### Required work
Retype, without any change, the first line of the records and every line after it through the one containing "assert (Hlo1 : loose".

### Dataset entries
----
Lemma read_buffer_spec p b : loose true b p -> locks (bufs p b) = 1 -> no_waiters p b ->
  returns (read_buffer dev_read p b) (fun '(rc, p') => pool_ok p' /\ cfg p' = cfg p /\ held p' b
    /\ blkno (bufs p' b) = blkno (bufs p b)
    /\ (bstate (bufs p' b) = BUF_STATE_ERROR <-> rc <> bufsize p)).
Proof.
  intros Hp Hl Hw. unfold read_buffer. set (p1 := p_ioactive (change_state p b BUF_STATE_READING) 1).
  assert (Hb1 : bufs p1 b = b_state (bufs p b) BUF_STATE_READING) by apply change_state_eq.
  assert (Hlo1 : loose true b (change_state p b BUF_STATE_READING)).
  { apply loose_change_state; [|done]. unfold BUF_STATE_READING, BUF_STATE_ERROR. lia. }
  assert (Hp1 : pool_ok p1).
  { apply ok_ioactive, (loose_settle b); [done|rewrite change_state_eq; unfold BUF_STATE_READING; simpl; lia| |].
    - rewrite change_state_eq. exact Hl.
    - intros Hn. exfalso. apply Hn. rewrite change_state_eq. by left. }
  assert (Hn : (b < poolsize p1)%nat) by (by destruct Hlo1 as (? & ? & ? & ? & ? & _ & _ & _ & ? & _)).
  eapply returns_bind; [by apply Hread|]. intros [rc p2] (Hp2 & Hc2 & Hk2 & _). rewrite Hb1 in Hk2.
  destruct Hk2 as [Hst2 Hblk2]; [by left|]. cbn [b_state bstate blkno] in Hst2, Hblk2.
  destruct (cfg_size _ _ Hc2) as [Hsz Hbs]. rewrite <- Hsz in Hn.
  destruct (ok_buf p2 b Hp2 Hn) as (_ & Hlk & _). rewrite Hst2 in Hlk.
  assert (Hl2 : locks (bufs p2 b) = 1) by exact Hlk.
  destruct (transferred_spec p2 b rc) as (p3 & n & -> & Hlo3 & Hw3 & Hb3 & Hn3 & Hs3 & _ & Hc3).
  { apply leave_rest; [done|done|]. rewrite Hst2. unfold BUF_STATE_READING. lia. } { lia. }
  cbn [obind returns]. rewrite Hbs in Hb3. change (bufsize p1) with (bufsize p) in Hb3.
  assert (Hh3 : held p3 b).
  { split; [by destruct Hlo3 as (? & ? & ? & ? & ? & _ & _ & _ & ? & _)|]. rewrite Hb3. simpl. rewrite Hl2.
    destruct (rc =? bufsize p); [by left|]. right; right; right. split; [done|lia]. }
  assert (Hp3 : pool_ok p3).
  { apply (loose_settle b); [done| | |by intros _]; rewrite Hb3; simpl; rewrite ?Hl2.
    - destruct (rc =? bufsize p); unfold BUF_STATE_LOCKED, BUF_STATE_ERROR; lia.
    - unfold lock_ok. destruct (rc =? bufsize p); simpl; lia. }
  split; [by apply ok_bump|].
  split; [exact (cfg_trans _ _ _ Hc3 Hc2)|]. split; [exact Hh3|]. change (bufs (bump p3 BlocksRead) b) with (bufs p3 b).
  rewrite Hb3. simpl. split; [exact Hblk2|].
  destruct (Z.eqb_spec rc (bufsize p)); split; intros; try done; congruence.
Qed.

(** A dirty buffer is written: afterwards nobody may hold it, which leaves it locked
    with no lock. *)
Lemma write_buffer_spec p b flush : pool_ok p -> (b < poolsize p)%nat -> bstate (bufs p b) = BUF_STATE_DIRTY ->
  returns (write_buffer dev_write p b flush) (fun '(rc, p') => loose true b p' /\ cfg p' = cfg p
    /\ no_waiters p' b /\ 0 <= locks (bufs p' b) <= 65535
    /\ bstate (bufs p' b) = (if rc =? bufsize p then BUF_STATE_LOCKED else BUF_STATE_ERROR)
    /\ blkno (bufs p' b) = blkno (bufs p b)).
Proof.
  intros Hp Hn Hst. unfold write_buffer. rewrite Hst. change (BUF_STATE_DIRTY =? BUF_STATE_DIRTY) with true. cbv iota.
  destruct (ok_buf p b Hp Hn) as (_ & Hlk & Hw). rewrite Hst in Hlk, Hw.
  set (p0 := change_state (unchain (remove_dirty p b) b) b BUF_STATE_WRITING).
  set (p1 := if flush then p0 else p_ioactive p0 1).
  assert (Hb0 : bufs p0 b = b_state (bufs p b) BUF_STATE_WRITING).
  { unfold p0. rewrite change_state_eq. by destruct (remove_dirty_shape p b) as (k & q & ->). }
  assert (Hc0 : cfg p0 = cfg p) by (unfold p0; by destruct (remove_dirty_shape p b) as (k & q & ->)).
  assert (Hlo : loose true b p0).
  { apply loose_change_state; [unfold BUF_STATE_WRITING, BUF_STATE_ERROR; lia|]. by apply loose_unchain, leave_dirty. }
  assert (Hp0 : pool_ok p0).
  { apply (loose_settle b); [done| | |]; rewrite Hb0.
    - unfold BUF_STATE_WRITING. simpl. lia.
    - exact Hlk.
    - intros Hio. exfalso. apply Hio. by right. }
  assert (Hp1 : pool_ok p1 /\ bufs p1 b = bufs p0 b /\ cfg p1 = cfg p).
  { unfold p1. destruct flush; [done|]. split; [by apply ok_ioactive|done]. }
  destruct Hp1 as (Hp1 & Hb1 & Hc1). rewrite Hb0 in Hb1. clearbody p1. clear Hlo Hp0 Hb0 Hc0 p0.
  destruct (cfg_size _ _ Hc1) as [Hsz1 Hbs1]. rewrite <- Hsz1 in Hn.
  eapply returns_bind; [by apply Hwrite|]. intros [rc p2] (Hp2 & Hc2 & Hk2 & _). rewrite Hb1 in Hk2.
  destruct Hk2 as [Hst2 Hblk2]; [by right|]. cbn [b_state bstate blkno] in Hst2, Hblk2.
  destruct (cfg_size _ _ Hc2) as [Hsz Hbs]. rewrite <- Hsz in Hn.
  destruct (ok_buf p2 b Hp2 Hn) as (_ & Hlk2 & _). rewrite Hst2 in Hlk2.
  assert (Hl2 : locks (bufs p2 b) = 0) by exact Hlk2.
  set (p2' := bump p2 BlocksWritten).
  assert (Hp2' : pool_ok p2') by (by apply ok_bump).
  destruct (transferred_spec p2' b rc) as (p3 & n & -> & Hlo3 & Hw3 & Hb3 & Hn3 & Hs3 & _ & Hc3).
  { apply leave_rest; [done|done|]. change (bufs p2' b) with (bufs p2 b). rewrite Hst2. unfold BUF_STATE_WRITING. lia. }
  { change (bufs p2' b) with (bufs p2 b). lia. }
  cbn [obind returns]. change (bufs p2' b) with (bufs p2 b) in *.
  change (bufsize p2') with (bufsize p2) in Hb3. rewrite Hbs, Hbs1 in Hb3.
  split; [done|]. split; [exact (cfg_trans p p2' p3 Hc3 (cfg_trans p p1 p2 Hc2 Hc1))|].
  split; [done|]. rewrite Hb3. simpl. split; [lia|]. done.
Qed.
(** The base and the prefix, from the position [a] behind the sign. *)
Lemma prefix_spec ibase base pre l a : 0 <= a -> base_prefix ibase base pre l -> (2 <= length l)%nat ->
  (forall i, 0 <= i -> byte s (a + i) = byte (pre ++ l) i) -> a + Z.of_nat (length (pre ++ l)) <= len ->
  exists c, pick_base s ibase (cast (byte s a)) (a + 1) = Ret c
    /\ skip_prefix cast s c (cast (byte s a)) (a + 1)
       = Ret (cast (byte s (a + Z.of_nat (length pre))), a + Z.of_nat (length pre) + 1) /\ c = base.
Proof.
  intros Ha Hp Hl Hby Hlen. rewrite length_app in Hlen.
  assert (H0 : byte s a = byte (pre ++ l) 0) by (rewrite <- Hby by lia; f_equal; lia).
  assert (H1 : rd s (a + 1) = Ret (byte (pre ++ l) 1)) by (rewrite rd_byte by lia; by rewrite Hby by lia).
  exists base. unfold pick_base, skip_prefix. rewrite (cast_eqb cast Hcast) by first [by apply byte_range|lia].
  rewrite H0. split; [|split; [|done]].
  - destruct Hp as [l Hb Hh|x l Hb Hx|l Hb Hne|l Hb H48 Hx].
    + by rewrite (proj2 (Z.eqb_neq _ _)) by lia.
    + destruct (ibase =? 0) eqn:Hi; [|zify_bool; f_equal; lia].
      change (byte ([48; x] ++ l) 0) with 48. cbn [Z.eqb Pos.eqb negb]. rewrite H1.
      change (byte ([48; x] ++ l) 1) with x. cbn [obind]. by rewrite Hx.
    + subst ibase. simpl app. by rewrite (proj2 (Z.eqb_neq _ _) Hne).
    + subst ibase. simpl app in *. rewrite H48. cbn [Z.eqb Pos.eqb negb]. rewrite H1. cbn [obind]. by rewrite Hx.
  - destruct Hp as [l Hb Hh|x l Hb Hx|l Hb Hne|l Hb H48 Hx]; cbn [length]; rewrite ?Z.add_0_r.
    + simpl app in *. destruct (Z.eqb_spec ibase 16) as [->|]; [|by rewrite H0].
      destruct (Z.eqb_spec (byte l 0) 48) as [He|]; [|by rewrite H0]. cbn [andb]. rewrite H1. cbn [obind].
      destruct (is_x (byte l 1)) eqn:Hx; [|by rewrite H0]. by destruct Hh.
    + change (byte ([48; x] ++ l) 0) with 48. cbn [Z.eqb Pos.eqb andb]. rewrite H1.
      change (byte ([48; x] ++ l) 1) with x. cbn [obind]. rewrite Hx. unfold get. cbn [length] in Hlen.
      rewrite rd_byte by lia. cbn [obind]. do 2 f_equal; [do 2 f_equal|]; lia.
    + by rewrite H0.
    + by rewrite H0.
Qed.

Lemma sign_spec sg neg l a : 0 <= a -> sign_of sg neg -> (1 <= length l)%nat ->
  (forall i, 0 <= i -> byte s (a + i) = byte (sg ++ l) i) -> a + Z.of_nat (length (sg ++ l)) <= len ->
  byte l 0 <> 45 -> byte l 0 <> 43 ->
  skip_sign cast s (cast (byte s a)) (a + 1)
  = Ret (neg, cast (byte s (a + Z.of_nat (length sg))), a + Z.of_nat (length sg) + 1).
Proof.
  intros Ha Hp Hl Hby Hlen Hn1 Hn2. rewrite length_app in Hlen.
  assert (H0 : byte s a = byte (sg ++ l) 0) by (rewrite <- Hby by lia; f_equal; lia).
  unfold skip_sign. rewrite !(cast_eqb cast Hcast) by first [by apply byte_range|lia]. rewrite H0.
  destruct Hp; cbn [length app] in *; rewrite ?Z.add_0_r.
  - rewrite !(proj2 (Z.eqb_neq _ _)) by done. by rewrite H0.
  - change (byte (43 :: l) 0) with 43. cbn [Z.eqb Pos.eqb]. unfold get. by rewrite rd_byte by lia.
  - change (byte (45 :: l) 0) with 45. cbn [Z.eqb Pos.eqb]. unfold get. by rewrite rd_byte by lia.
Qed.
End ScanNumeral.

Lemma byte_S x l i : 0 <= i -> byte (x :: l) (1 + i) = byte l i.
Proof. intros Hi. unfold byte. by replace (Z.to_nat (1 + i)) with (S (Z.to_nat i)) by lia. Qed.

(** The numeral begins with a sign or a digit. *)
Lemma numeral_head base ibase pre ts ds l : bytes ts -> base_prefix ibase base pre (ts ++ l) ->
  Forall2 (digit_in base) ts ds -> ds <> [] -> 48 <= byte (pre ++ ts ++ l) 0 < 128.
Proof.
  intros Hts Hp Hds Hne. assert (48 <= byte (ts ++ l) 0 < 128).
  { destruct Hds as [|x d ts ds [Hd _] _]; [done|]. apply Forall_cons in Hts as [Hx _]. simpl.
    change (byte (x :: ts ++ l) 0) with x. by apply (digit_range x d). }
  remember (ts ++ l) as k. destruct Hp as [?|x k| |]; [done| |done|done]. change (byte ([48; x] ++ k) 0) with 48. lia.
Qed.

Lemma sign_head sg neg l : sign_of sg neg -> 48 <= byte l 0 < 128 ->
  isspace (byte (sg ++ l) 0) = false /\ 0 <= byte (sg ++ l) 0 < 256.
Proof.
  intros Hs Hl. assert (Hb : 43 <= byte (sg ++ l) 0 < 128).
  { destruct Hs; simpl; [lia|change (byte (43 :: l) 0) with 43; lia|change (byte (45 :: l) 0) with 45; lia]. }
  split; [|lia]. rewrite isspace_byte by lia. unfold in_byte_range.
  apply orb_false_iff. rewrite andb_false_iff, !Z.leb_gt, Z.eqb_neq. lia.
Qed.

Lemma digits_at base ts ds i d : Forall2 (digit_in base) ts ds -> ds !! i = Some d ->
  digit_in base (byte ts (Z.of_nat i)) d.
Proof.
  intros Hf Hd. destruct (Forall2_lookup_r _ _ _ _ _ Hf Hd) as (b & Hb & Hd'). unfold byte. by rewrite Nat2Z.id, Hb.
Qed.
(** The seconds of the day number and the time of day, with the last three overflow tests. *)
Definition zone_seconds (_timezone dst day seconds : Z) : bool * Z :=
  let over4 := Z.quot (TIME_MAX - seconds) SECS_DAY <? day in
  let seconds := s32 (seconds + s32 (day * SECS_DAY)) in
  let over5 := ((0 <? _timezone) && (TIME_MAX - _timezone <? seconds)) ||
               ((_timezone <? 0) && (seconds <? - _timezone)) in
  let seconds := s32 (seconds + _timezone) in
  let over6 := seconds <? dst in
  (over4 || over5 || over6, s32 (seconds - dst)).

(** Seconds from the normalised date, or -1. *)
Definition make_time (_timezone _dstbias : Z) (b : tm) : outcome (Z * tm) :=
  if tm_year b <? EPOCH_YR - YEAR0 then Ret (-1, b)
  else
    '(over, day, yday) <~ day_number (s32 (tm_year b + YEAR0)) (tm_mon b) (tm_mday b);
    let dst := if truthy (tm_isdst b) then _dstbias else 0 in
    let '(over', seconds) := zone_seconds _timezone dst day ((tm_hour b * 60 + tm_min b) * 60 + tm_sec b) in
    Ret (if over || over' then -1 else seconds,
         Tm (tm_sec b) (tm_min b) (tm_hour b) (tm_mday b) (tm_mon b) (tm_year b)
           (Z.rem (s32 (day + 4)) 7) yday (tm_isdst b) (tm_gmtoff b)).

Definition mktime (_timezone _dstbias : Z) (b : tm) : outcome (Z * tm) :=
  let '(q, sec) := carry (tm_sec b) 60 in
  let '(q, min) := carry (s32 (tm_min b + q)) 60 in
  let '(day, hour) := carry (s32 (tm_hour b + q)) 24 in
  let '(q, mon) := carry (tm_mon b) 12 in
  let year := s32 (tm_year b + q) in
  let day := s32 (day + (tm_mday b - 1)) in
  '(day, mon, year) <~ borrow_days (Z.to_nat (- day)) day mon year;
  '(day, mon, year) <~ carry_days (Z.to_nat day) day mon year;
  make_time _timezone _dstbias
    (Tm sec min hour (day + 1) mon year (tm_wday b) (tm_yday b) (tm_isdst b) (tm_gmtoff b)).
Definition untouched (c : call) (m m' : Z -> Z) : Prop :=
  match c with In _ d k => forall a, d <= a < d + k -> m' a = m a | Idle => True end.

(** What may have become of the kernel while other threads ran: whoever waits can still be
    marked ready. *)
Definition kernel_step s (k : K) : Prop :=
  kinv k /\ forall sd t, waithead (ends s sd) = Some t -> parked k t.

(** A thread that has left a request sleeps: the contract of [enter_alertable_wait]. *)
Definition sleeps s (t : nat) (k : K) : Prop := parked k t /\ kernel_step s k.

Inductive step : world -> world -> Prop :=
  | read_returns s wr g p t data n r s' :
      alive (ends s Rd) = true -> area data n -> apart wr t data n ->
      pipefs_read fuel s t data n = Ret (Done r, s') ->
      step (World s Idle wr g p) (World s' Idle wr (g ++ bytes (mem s') data r) p)
  | read_sleeps s wr g p t data n s' k :
      alive (ends s Rd) = true -> area data n -> apart wr t data n ->
      pipefs_read fuel s t data n = Ret (Blocked, s') -> sleeps s' t k ->
      step (World s Idle wr g p) (World (set_kern s' k) (In t data n) wr g p)
  | read_wakes s wr g p t data n r s' :
      waithead (ends s Rd) <> Some t -> finish_read fuel s t 0 = Ret (r, s') ->
      step (World s (In t data n) wr g p) (World s' Idle wr (g ++ bytes (mem s') data r) p)
  | read_interrupted s wr g p t data n r s' :
      waithead (ends s Rd) = Some t -> finish_read fuel s t (- EINTR) = Ret (r, s') ->
      step (World s (In t data n) wr g p) (World s' Idle wr (g ++ bytes (mem s') data r) p)
  | write_returns s rd g p t data n r s' :
      alive (ends s Wr) = true -> area data n -> apart rd t data n ->
      pipefs_write fuel s t data n = Ret (Done r, s') ->
      step (World s rd Idle g p) (World s' rd Idle g (p ++ bytes (mem s) data r))
  | write_sleeps s rd g p t data n s' k :
      alive (ends s Wr) = true -> area data n -> apart rd t data n ->
      pipefs_write fuel s t data n = Ret (Blocked, s') -> sleeps s' t k ->
      step (World s rd Idle g p) (World (set_kern s' k) rd (In t data n) g (p ++ bytes (mem s) data n))
  | write_wakes s rd g p t data n r s' :
      waithead (ends s Wr) <> Some t -> finish_write fuel s t n 0 = Ret (r, s') ->
      step (World s rd (In t data n) g p) (World s' rd Idle g p)
  | write_interrupted s rd g p t data n r s' :
      waithead (ends s Wr) = Some t -> finish_write fuel s t n (- EINTR) = Ret (r, s') ->
      step (World s rd (In t data n) g (p ++ pending s)) (World s' rd Idle g p)
  | reader_closes s wr g p s' :
      alive (ends s Rd) = true -> pipefs_close fuel s Rd = Ret s' ->
      step (World s Idle wr g (p ++ pending s)) (World s' Idle wr g p)
  | writer_closes s rd g p s' :
      alive (ends s Wr) = true -> pipefs_close fuel s Wr = Ret s' ->
      step (World s rd Idle g p) (World s' rd Idle g p)
  | stores s rd wr g p m :
      untouched rd (mem s) m -> untouched wr (mem s) m ->
      step (World s rd wr g p) (World (set_mem s m) rd wr g p)
  | others_run s rd wr g p k : kernel_step s k ->
      step (World s rd wr g p) (World (set_kern s k) rd wr g p).
(** The record at [p] is split behind its name. *)
Definition split_entry (d : list Z) (p ino : Z) (name : list Z) (len : Z) : outcome (list Z) :=
  namelen <~ de_namelen d p;
  let minlen := u32 (DENTRY_SIZE + NAME_ALIGN_LEN namelen) in
  reclen <~ de_reclen d p;
  d <~ write_entry d (p + minlen) ino (u32 (reclen - minlen)) name len;
  set_reclen d p minlen.

(** The record at [p] goes to the one before it. *)
Definition merge_prev (d : list Z) (q p : Z) : outcome (list Z) :=
  n <~ de_reclen d p;
  m <~ de_reclen d q;
  d <~ set_reclen d q (u32 (m + n));
  n <~ de_reclen d p;
  wr_bytes d p (replicate (Z.to_nat n) 0).

(** The first record takes over the next one. *)
Definition merge_next (d : list Z) (p : Z) : outcome (list Z) :=
  n <~ de_reclen d p;
  let q := p + n in
  ino <~ de_ino d q;
  d <~ wr32 d p ino;
  m <~ de_reclen d q;
  d <~ set_reclen d p (u32 (n + m));
  namelen <~ de_namelen d q;
  d <~ wr32 d (p + 8) namelen;
  name <~ rd_bytes d (q + DENTRY_SIZE) namelen;
  wr_bytes d (p + DENTRY_SIZE) name.

(** ** Access *)

Record cred := Cred { euid : Z; egid : Z }.

Definition check (cr : cred) (mode uid gid access : Z) : Z :=
  if euid cr =? 0 then 0
  else
    let access :=
      if negb (euid cr =? uid) then
        let access := Z.shiftr access 3 in
        if negb (egid cr =? gid) then Z.shiftr access 3 else access
      else access in
    if Z.land mode access =? access then 0 else - EACCES.

Definition checki (cr : cred) (x : inode) (access : Z) : Z :=
  check cr (i_mode (i_desc x)) (i_uid (i_desc x)) (i_gid (i_desc x)) access.

Definition set_mtime (x : inode) (t : Z) : inode :=
  let d := i_desc x in
  with_desc x (InodeDesc (i_mode d) (i_uid d) (i_gid d) (i_atime d) (i_ctime d) t
    (i_blocks d) (i_size d) (i_linkcount d) (i_depth d) (i_blockdir d)).
Definition set_size (x : inode) (n : Z) : inode :=
  let d := i_desc x in
  with_desc x (InodeDesc (i_mode d) (i_uid d) (i_gid d) (i_atime d) (i_ctime d) (i_mtime d)
    (i_blocks d) n (i_linkcount d) (i_depth d) (i_blockdir d)).

Section Dir.
Context {C : Type} `{BC : BufferCache C} (cr : cred) (now : Z).
Implicit Types (fs : filsys C) (x : inode).

Definition data fs (b : Z) : list Z := bytes_of (page fs b).
Definition set_data fs (b : Z) (d : list Z) : filsys C := put_page fs b (words_of d).
(** [mark_buffer_updated] and [release_buffer] *)
Definition updated fs (b : Z) : filsys C := release (dirty fs b) b.

(** The loop over the blocks of the directory.  The body gets the block with its buffer
    held; [None] lets the loop release it and go on. *)
Section Blocks.
Context {R : Type} (eio : R) (body : filsys C -> Z -> Z -> outcome (option R * filsys C)).

Fixpoint for_blocks (n : nat) fs x (block : Z) : outcome (option R * filsys C) :=
  match n with
  | O => Ret (None, fs)
  | S n =>
      '(blk, fs) <~ get_inode_block fs x block;
      if blk =? NOBLOCK then Ret (Some eio, fs)
      else
        let '(ok, fs) := get fs blk in
        if negb ok then Ret (Some eio, fs)
        else
          '(r, fs) <~ body fs block blk;
          match r with
          | Some r => Ret (Some r, fs)
          | None => for_blocks n (release fs blk) x (block + 1)
          end
  end.
End Blocks.

Definition block_fuel fs : nat := Z.to_nat (blocksize fs).
Definition dir_blocks x : nat := Z.to_nat (i_blocks (i_desc x)).

Definition find_in_block (name : list Z) (len : Z) fs (block blk : Z) : outcome (option (Z * option Z) * filsys C) :=
  let d := data fs blk in
  r <~ scan (block_fuel fs) d (blocksize fs) name len 0 None;
  match r with
  | Some (p, _) => ino <~ de_ino d p; Ret (Some (0, Some ino), release fs blk)
  | None => Ret (None, fs)
  end.

(** The result, what is stored through [retval], and the file system. *)
Definition find_dir_entry fs x (name : list Z) (len : Z) : outcome (Z * option Z * filsys C) :=
  if len <=? 0 then Ret (- EINVAL, None, fs)
  else if MAXPATH <=? len then Ret (- ENAMETOOLONG, None, fs)
  else if negb (S_ISDIR (i_mode (i_desc x))) then Ret (- ENOTDIR, None, fs)
  else if checki cr x S_IEXEC <? 0 then Ret (- EACCES, None, fs)
  else
    '(r, fs) <~ for_blocks (- EIO, None) (find_in_block name len) (dir_blocks x) fs x 0;
    Ret (default (- ENOENT, None) r, fs).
----
### The completed task
Lemma read_buffer_spec p b : loose true b p -> locks (bufs p b) = 1 -> no_waiters p b ->
  returns (read_buffer dev_read p b) (fun '(rc, p') => pool_ok p' /\ cfg p' = cfg p /\ held p' b
    /\ blkno (bufs p' b) = blkno (bufs p b)
    /\ (bstate (bufs p' b) = BUF_STATE_ERROR <-> rc <> bufsize p)).
Proof.
  intros Hp Hl Hw. unfold read_buffer. set (p1 := p_ioactive (change_state p b BUF_STATE_READING) 1).
  assert (Hb1 : bufs p1 b = b_state (bufs p b) BUF_STATE_READING) by apply change_state_eq.
  assert (Hlo1 : loose true b (change_state p b BUF_STATE_READING)).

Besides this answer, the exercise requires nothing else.